(** Splitting a sheet keeps the entries; it is refused when there is no more memory, or nothing to split. *)
Lemma split_run c t log sheet : store c log -> 0 <= sheet < sheets_size c ->
  match sxe_cdb_instance_split_sheet sheet (mk_cdb c t) with
  | Ret (_, st) => exists c', st = mk_cdb c' t /\ store c' log /\ same_kvdata c c' /\ sheets_size c' = sheets_size c + 1
  | Abort => cannot_split c sheet
  | Fault => False
  end.
Proof.
  intros St Hs. pose proof (st_sheets _ _ St) as Hsz. rewrite sheets_max in Hsz.
  unfold sxe_cdb_instance_split_sheet. step_by (rd_inst_ret c t). set (bytes := u32 _).
  assert (Hu : u16 (sheets_size c) = sheets_size c) by (unfold u16; apply Z.mod_small; lia). rewrite Hu.
  rewrite (u32_small (sheets_size c + 1)) by (unfold is_u32; lia).
  step_by (upd_inst_ret (set_sheets_size (sheets_size c + 1)) c t). step_by (upd_inst_ret (set_sheets_cells_size (u32 (sheets_cells_size c + SXE_CDB_KEYS_PER_SHEET))) (set_sheets_size (sheets_size c + 1) c) t).
  set (c1 := set_sheets_cells_size _ _). destruct (map_ok c bytes) eqn:Em; [|by left].
  assert (Hroom : sheets_size c + 1 < SXE_CDB_SHEETS_MAX).
  { rewrite sheets_max. destruct (decide (sheets_size c = 8191)) as [Hf|]; [|lia]. exfalso. unfold bytes in Em. rewrite Hf in Em.
    change (u32 (SXE_CDB_SHEET_BYTES * (1 + 8191))) with 0 in Em. by rewrite map_zero in Em. }
  assert (Hb : bytes = SXE_CDB_SHEET_BYTES * (1 + sheets_size c)).
  { unfold bytes. apply u32_small. unfold is_u32. rewrite sheets_max in Hroom. change SXE_CDB_SHEET_BYTES with 524288. lia. }
  assert (A1 : assert_1 true (mk_cdb c1 t) = Ret (tt, mk_cdb c1 t)) by done. step_by A1.
  step_by (upd_inst_ret (set_sheets_mapped bytes) c1 t). set (c2 := set_sheets_mapped bytes c1).
  destruct (split_indexes_run sheet (sheets_size c) (sheets_index c)) with (toggle := false) (n := 0) as (l & R & F).
  { eapply Forall_impl; [apply (st_index _ _ St)|]. cbn. intros. lia. }
  step_by (cdb_lift_ret (split_indexes sheet (sheets_size c) false 0 (sheets_index c)) _ c2 t R). cbn [fst snd].
  step_by (upd_inst_ret (set_sheets_index l) c2 t).
  assert (Hc : set_sheets_index l c2 = split_opened l c) by (unfold c2, c1, split_opened; by rewrite Hb). rewrite Hc.
  destruct (decide (debug = true /\ named sheet (sheets_index c) <= 1)) as [Hd|Hd].
  { replace (1 <? 0 + named sheet (sheets_index c)) with false by lia. destruct Hd as [Hd1 Hd2]. unfold assert_6, assert6. rewrite Hd1. right. by split. }
  assert (A6 : assert_6 (1 <? 0 + named sheet (sheets_index c)) (mk_cdb (split_opened l c) t) = Ret (tt, mk_cdb (split_opened l c) t)).
  { destruct (decide (named sheet (sheets_index c) <= 1)) as [Hn|Hn]; [|apply assert_6_true; lia]. unfold assert_6, assert6. destruct debug; [tauto|done]. }
  step_by A6. pose proof (opened_sheet_of c sheet l F) as Os.
  destruct (split_cells_run (split_opened l c) sheet (sheets_size c)) with (t := t) as (m & n & Rc & Hm); [lia| | | | |].
  - change (zlen l = SXE_CDB_SHEETS_MAX). rewrite <-(st_indexes _ _ St). unfold zlen. by rewrite (Forall2_length _ _ _ F).
  - intros s row k Ho Hr Hk. unfold cell_mapped. change (sheets_mapped (split_opened l c)) with (SXE_CDB_SHEET_BYTES * (1 + sheets_size c)).
    change SXE_CDB_SHEET_BYTES with 524288. lia.
  - intros row k Hc' s. change (cell_at (split_opened l c) sheet row k) with (cell_at c sheet row k) in *.
    destruct (used_cell c log St _ _ _ Hc') as (i & e & E & Ht & _ & _ & _ & Hi). unfold s. rewrite Hi. destruct (Os (e_index e)) as [-> |[_ ->]]; auto.
  - intros row k Hc'. by apply (in_range c log sheet row k St).
  - step_by Rc. eexists. split; [reflexivity|]. split; [|done]. apply store_split_count. exact (split_store c log sheet l St Hs Hroom F m n Hm).
Qed.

## Required work
Please tally the lines of the listing that include the string "pose". Give the total alone.

## Response
2